Single-photon superabsorption in CsPbBr perovskite quantum dots.

The absorption of light via interband optical transitions plays a key role in nature and applied technology, enabling efficient photosynthesis and photovoltaic cells, fast photodetectors or sensitive (quantum) light-matter interfaces. In many such photonic systems, enhancing the light absorption strength would be beneficial for yielding higher device efficiency and enhanced speed or sensitivity. So far, however, cavity-free light absorbers feature poorly engineerable absorption rates, consistent with the notion that the coupling strength between the initial and final states is an intrinsic material parameter. By contrast, greatly enhanced absorption rates had been theoretically predicted for superradiant systems, which feature giant oscillator strength through spatially extended coherent oscillations of the electron polarization. Unlike for emission processes, however, experimental realizations of superradiance in absorption-'superabsorption'-remain sparse and require complicated excited-state engineering approaches. Here we report superabsorption by the time reversal of single-photon superradiance in large CsPbBr perovskite quantum dots.
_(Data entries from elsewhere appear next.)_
(* ===== verification/StdMap.v ===== *)
(** * Ordered maps

    [std::map]: an association list in key order.  Two keys are the same when
    neither is less than the other, which for a comparison of its own need not be
    equality; an assignment to a present key keeps the key that is there. *)

From Stdlib Require Import ZArith Lia Sorted.
From stdpp Require Import base list option.
From S2P Require Import Prelude.

Class KeyOrder (K : Type) := key_lt : K -> K -> bool.

#[export] Instance Z_key_order : KeyOrder Z := Z.ltb.

Definition key_eq {K} `{KeyOrder K} (a b : K) : bool := negb (key_lt a b) && negb (key_lt b a).

(** What the lookup lemmas need of the comparison. *)
Class KeyOrderOk (K : Type) `{KeyOrder K} : Prop := {
  key_eq_refl (a : K) : key_eq a a = true;
  key_eq_sym (a b : K) : key_eq a b = key_eq b a;
  key_eq_trans (a b c : K) : key_eq a b = true -> key_eq b c = true -> key_eq a c = true
}.

#[export] Instance Z_key_order_ok : KeyOrderOk Z.
Proof.
  assert (forall a b : Z, key_eq a b = (a =? b)) as Heq.
  { intros a b. unfold key_eq, key_lt, Z_key_order.
    destruct (Z.ltb_spec a b), (Z.ltb_spec b a), (Z.eqb_spec a b); done || lia. }
  split; intros; rewrite ?Heq in *; rewrite ?Z.eqb_eq in *; [lia|apply Z.eqb_sym|congruence].
Qed.

Lemma Z_key_eq (a b : Z) : key_eq a b = (a =? b).
Proof.
  unfold key_eq, key_lt, Z_key_order.
  destruct (Z.ltb_spec a b), (Z.ltb_spec b a), (Z.eqb_spec a b); done || lia.
Qed.

Definition std_map (K V : Type) : Type := list (K * V).

Section Operations.
Context {K V : Type} `{KeyOrder K}.
Implicit Types (l : std_map K V) (k : K) (v : V).

Definition map_find l k : option V :=
  match List.find (fun e => key_eq e.1 k) l with Some e => Some e.2 | None => None end.

Definition map_count l k : bool := match map_find l k with Some _ => true | None => false end.

(** [m[k] = v]. *)
Fixpoint map_assign l k v : std_map K V :=
  match l with
  | [] => [(k, v)]
  | (k', v') :: t =>
    if key_lt k k' then (k, v) :: l
    else if key_lt k' k then (k', v') :: map_assign t k v
    else (k', v) :: t
  end.

(** [m.emplace(k, v)] leaves a present entry alone. *)
Definition map_emplace l k v : std_map K V := if map_count l k then l else map_assign l k v.

Definition map_erase l k : std_map K V := List.filter (fun e => negb (key_eq e.1 k)) l.
End Operations.

Section Lemmas.
Context {K V : Type} `{KeyOrderOk K}.
Implicit Types (l : std_map K V) (k : K) (v : V).

(** An assignment adds one entry, under a key that compares equal. *)
Lemma in_assign l k v e : In e (map_assign l k v) -> In e l \/ (e.2 = v /\ key_eq e.1 k = true).
Proof.
  induction l as [|[k' v'] l IH]; cbn [map_assign].
  - intros [<-|[]]. right. split; [done|]. apply key_eq_refl.
  - destruct (key_lt k k') eqn:E1; [intros [<-|H1]; [right; split; [done|apply key_eq_refl]|by left]|].
    destruct (key_lt k' k) eqn:E2.
    + intros [<-|H1]; [by left; left|]. destruct (IH H1); [left; by right|by right].
    + intros [<-|H1]; [|by left; right]. right. split; [done|]. cbn. unfold key_eq. by rewrite E1, E2.
Qed.

Lemma map_find_assign_eq l k v : map_find (map_assign l k v) k = Some v.
Proof.
  unfold map_find. induction l as [|[k' v'] l IH]; cbn [map_assign List.find fst].
  - by rewrite key_eq_refl.
  - destruct (key_lt k k') eqn:E1; [cbn; by rewrite key_eq_refl|].
    destruct (key_lt k' k) eqn:E2; cbn [List.find fst].
    + assert (key_eq k' k = false) as -> by (unfold key_eq; by rewrite E1, E2). done.
    + assert (key_eq k' k = true) as -> by (unfold key_eq; by rewrite E1, E2). done.
Qed.

Lemma map_find_assign_ne l k k2 v :
  key_eq k k2 = false -> map_find (map_assign l k v) k2 = map_find l k2.
Proof.
  intros Hne. unfold map_find. induction l as [|[k' v'] l IH]; cbn [map_assign List.find fst].
  - by rewrite Hne.
  - destruct (key_lt k k') eqn:E1; [cbn; by rewrite Hne|].
    destruct (key_lt k' k) eqn:E2; cbn [List.find fst].
    + by destruct (key_eq k' k2).
    + destruct (key_eq k' k2) eqn:E3; [|done].
      assert (key_eq k k' = true) as E4 by (unfold key_eq; by rewrite E1, E2).
      by rewrite (key_eq_trans _ _ _ E4 E3) in Hne.
Qed.

Lemma map_find_erase_eq l k : map_find (map_erase l k) k = None.
Proof.
  unfold map_find, map_erase. induction l as [|[k' v'] l IH]; [done|]. cbn [List.filter fst].
  destruct (key_eq k' k) eqn:E; cbn [negb]; [done|]. cbn [List.find fst]. by rewrite E.
Qed.

Lemma map_find_erase_ne l k k2 :
  key_eq k k2 = false -> map_find (map_erase l k) k2 = map_find l k2.
Proof.
  intros Hne. unfold map_find, map_erase. induction l as [|[k' v'] l IH]; [done|].
  cbn [List.filter List.find fst]. destruct (key_eq k' k) eqn:E; cbn [negb List.find fst].
  - destruct (key_eq k' k2) eqn:E2; [|done].
    assert (key_eq k k' = true) as E3 by (by rewrite key_eq_sym).
    by rewrite (key_eq_trans _ _ _ E3 E2) in Hne.
  - by destruct (key_eq k' k2).
Qed.

Lemma map_find_key l k k2 : key_eq k k2 = true -> map_find l k2 = map_find l k.
Proof.
  intros E. unfold map_find.
  assert (forall a, key_eq a k2 = key_eq a k) as Hk.
  { intros a. apply eq_true_iff_eq. split; intros Ha; (eapply key_eq_trans; [exact Ha|]); [|done].
    by rewrite key_eq_sym. }
  induction l as [|[a v] l IH]; cbn [List.find fst]; [done|]. rewrite Hk. by destruct (key_eq a k).
Qed.

Lemma map_find_assign l k k2 v :
  map_find (map_assign l k v) k2 = if key_eq k k2 then Some v else map_find l k2.
Proof.
  destruct (key_eq k k2) eqn:E; [|by apply map_find_assign_ne].
  rewrite (map_find_key _ _ _ E). apply map_find_assign_eq.
Qed.

Lemma map_find_erase l k k2 :
  map_find (map_erase l k) k2 = if key_eq k k2 then None else map_find l k2.
Proof.
  destruct (key_eq k k2) eqn:E; [|by apply map_find_erase_ne].
  unfold map_find, map_erase. induction l as [|[k' v'] l IH]; [done|]. cbn [List.filter fst].
  destruct (key_eq k' k) eqn:E2; cbn [negb]; [done|]. cbn [List.find fst].
  destruct (key_eq k' k2) eqn:E3; [|done].
  assert (key_eq k2 k = true) as E4 by (by rewrite key_eq_sym).
  by rewrite (key_eq_trans _ _ _ E3 E4) in E2.
Qed.

Lemma map_find_emplace l k k2 v :
  map_find (map_emplace l k v) k2 =
  if negb (map_count l k) && key_eq k k2 then Some v else map_find l k2.
Proof. unfold map_emplace. destruct (map_count l k); cbn; [done|]. apply map_find_assign. Qed.
End Lemmas.

#[export] Hint Rewrite @map_find_assign_eq @map_find_erase_eq : dms_map.

(** ** Sorted maps

    A comparison that is a strict weak order keeps a map in key order, and then an entry
    is found under its own key. *)
Class StrictWeakOrder (K : Type) `{KeyOrder K} : Prop := {
  key_lt_irrefl (a : K) : key_lt a a = false;
  key_lt_trans (a b c : K) : key_lt a b = true -> key_lt b c = true -> key_lt a c = true;
  key_equiv_trans (a b c : K) : key_eq a b = true -> key_eq b c = true -> key_eq a c = true
}.

#[export] Instance strict_weak_order_ok K `{StrictWeakOrder K} : KeyOrderOk K | 10.
Proof.
  split.
  - intros a. unfold key_eq. by rewrite key_lt_irrefl.
  - intros a b. unfold key_eq. apply andb_comm.
  - apply key_equiv_trans.
Qed.

Section Sorted.
Context {K V : Type} `{StrictWeakOrder K}.
Implicit Types (l : std_map K V) (k : K) (v : V).

Definition map_sorted l : Prop := StronglySorted (fun a b => key_lt a.1 b.1 = true) l.

Lemma map_sorted_nil : map_sorted [].
Proof. constructor. Qed.

Lemma key_lt_eq_l k1 k2 k3 : key_eq k1 k2 = true -> key_lt k2 k3 = true -> key_lt k1 k3 = true.
Proof.
  intros He Hl. destruct (key_lt k1 k3) eqn:E; [done|]. exfalso.
  assert (key_lt k3 k1 = false) as E2.
  { destruct (key_lt k3 k1) eqn:E2; [|done]. pose proof (key_lt_trans _ _ _ Hl E2) as E3.
    unfold key_eq in He. by rewrite E3, andb_false_r in He. }
  assert (key_eq k1 k3 = true) as E3 by (unfold key_eq; by rewrite E, E2).
  assert (key_eq k2 k1 = true) as E4 by (by rewrite key_eq_sym).
  pose proof (key_equiv_trans _ _ _ E4 E3) as E5. unfold key_eq in E5. by rewrite Hl in E5.
Qed.

Lemma Forall_map_assign (P : K * V -> Prop) l k v :
  Forall P l -> (forall k', key_eq k' k = true -> P (k', v)) -> Forall P (map_assign l k v).
Proof.
  intros Hl Hk. assert (P (k, v)) as Hkv by (apply Hk; apply key_eq_refl).
  induction Hl as [|[k' v'] l Hp Hl IH]; cbn [map_assign]; [by repeat constructor|].
  destruct (key_lt k k') eqn:E1; [by repeat constructor|].
  destruct (key_lt k' k) eqn:E2; constructor; auto.
  apply Hk. unfold key_eq. by rewrite E1, E2.
Qed.

Lemma Forall_map_emplace (P : K * V -> Prop) l k v :
  Forall P l -> P (k, v) -> Forall P (map_emplace l k v).
Proof.
  intros Hl Hkv. unfold map_emplace, map_count, map_find.
  destruct (List.find _ l) as [e|] eqn:E; [done|].
  assert (Forall (fun e => key_eq e.1 k = false) l) as Hne.
  { apply List.Forall_forall. intros e He. by apply (List.find_none _ _ E). }
  clear E. induction l as [|[k' v'] l IH]; cbn [map_assign]; [by repeat constructor|].
  apply Forall_cons_1 in Hl as (Hp & Hl). apply Forall_cons_1 in Hne as (Hn & Hne).
  destruct (key_lt k k') eqn:E1; [by repeat constructor|].
  destruct (key_lt k' k) eqn:E2; constructor; auto.
  cbn in Hn. unfold key_eq in Hn. by rewrite E1, E2 in Hn.
Qed.

Lemma Forall_map_erase (P : K * V -> Prop) l k : Forall P l -> Forall P (map_erase l k).
Proof.
  intros Hl. apply List.Forall_forall. intros e (He & _)%List.filter_In. by eapply List.Forall_forall in Hl.
Qed.

Lemma map_sorted_assign l k v : map_sorted l -> map_sorted (map_assign l k v).
Proof.
  unfold map_sorted. induction 1 as [|[k' v'] l Hl IH Hk]; cbn [map_assign]; [by repeat constructor|].
  destruct (key_lt k k') eqn:E1.
  - constructor; [by constructor|]. constructor; [done|]. revert Hk.
    apply Forall_impl. intros e He. by eapply key_lt_trans.
  - destruct (key_lt k' k) eqn:E2; constructor; [done| |done|done].
    apply Forall_map_assign; [done|]. intros k2 Hk2. cbn.
    destruct (key_lt k' k2) eqn:E3; [done|]. exfalso.
    rewrite key_eq_sym in Hk2. unfold key_eq in Hk2.
    destruct (key_lt k2 k') eqn:E4.
    + pose proof (key_lt_trans _ _ _ E4 E2) as E5. by rewrite E5, andb_false_r in Hk2.
    + assert (key_eq k' k2 = true) as E5 by (unfold key_eq; by rewrite E3, E4).
      assert (key_eq k2 k = true) as E6 by (rewrite key_eq_sym; unfold key_eq; done).
      pose proof (key_equiv_trans _ _ _ E5 E6) as E7. unfold key_eq in E7. by rewrite E2 in E7.
Qed.

Lemma map_sorted_emplace l k v : map_sorted l -> map_sorted (map_emplace l k v).
Proof. intros. unfold map_emplace. destruct (map_count l k); [done|]. by apply map_sorted_assign. Qed.

Lemma map_sorted_erase l k : map_sorted l -> map_sorted (map_erase l k).
Proof.
  unfold map_sorted, map_erase. induction 1 as [|[k' v'] l Hl IH Hk]; [constructor|]. cbn [List.filter].
  destruct (negb _); [|done]. constructor; [done|]. by apply Forall_map_erase.
Qed.

Lemma map_find_In l k v : map_sorted l -> In (k, v) l -> map_find l k = Some v.
Proof.
  unfold map_find. induction 1 as [|[k' v'] l Hl IH Hk]; [done|]. intros [[= <- <-]|Hin]; cbn [List.find fst].
  - by rewrite key_eq_refl.
  - eapply List.Forall_forall in Hk; [|exact Hin]. cbn in Hk.
    assert (key_eq k' k = false) as -> by (unfold key_eq; by rewrite Hk). auto.
Qed.

Lemma map_find_Some l k v :
  map_find l k = Some v -> exists k', In (k', v) l /\ key_eq k' k = true.
Proof.
  unfold map_find. destruct (List.find _ l) as [[k' v']|] eqn:E; [|done]. intros [= ->].
  apply List.find_some in E as (? & ?). by exists k'.
Qed.

Lemma map_count_false l k : map_count l k = false -> Forall (fun e => key_eq e.1 k = false) l.
Proof.
  unfold map_count, map_find. destruct (List.find _ l) as [e|] eqn:E; [done|]. intros _.
  apply List.Forall_forall. intros e He. by apply (List.find_none _ _ E).
Qed.

Lemma length_map_assign l k v :
  map_sorted l -> length (map_assign l k v) = if map_count l k then length l else S (length l).
Proof.
  unfold map_sorted, map_count, map_find.
  induction 1 as [|[k' v'] l Hl IH Hk]; cbn [map_assign List.find fst]; [done|].
  destruct (key_lt k k') eqn:E1.
  - assert (key_eq k' k = false) as -> by (unfold key_eq; by rewrite E1, andb_false_r).
    destruct (List.find _ l) as [e|] eqn:Hf; [|done]. apply List.find_some in Hf as (He & Heq).
    eapply List.Forall_forall in Hk; [|exact He]. cbn in Hk.
    pose proof (key_lt_trans _ _ _ E1 Hk) as E2. unfold key_eq in Heq. by rewrite E2, andb_false_r in Heq.
  - destruct (key_lt k' k) eqn:E2.
    + assert (key_eq k' k = false) as -> by (unfold key_eq; by rewrite E2).
      cbn [length]. rewrite IH. by destruct (List.find _ l).
    + assert (key_eq k' k = true) as -> by (unfold key_eq; by rewrite E1, E2). done.
Qed.

Lemma length_map_erase l k : (length (map_erase l k) <= length l)%nat.
Proof. apply List.filter_length_le. Qed.
End Sorted.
Optical spectroscopy reveals a bandgap absorption that strongly increases with the quantum dot volume, consistent with a giant exciton wavefunction. Configuration-interaction calculations, quantitatively agreeing with the experiment, attribute the observed single-photon superabsorption to strong electron-hole pair-state correlations. The approach brings new opportunities for the development of more efficient optoelectronic devices and quantum light-matter interfaces.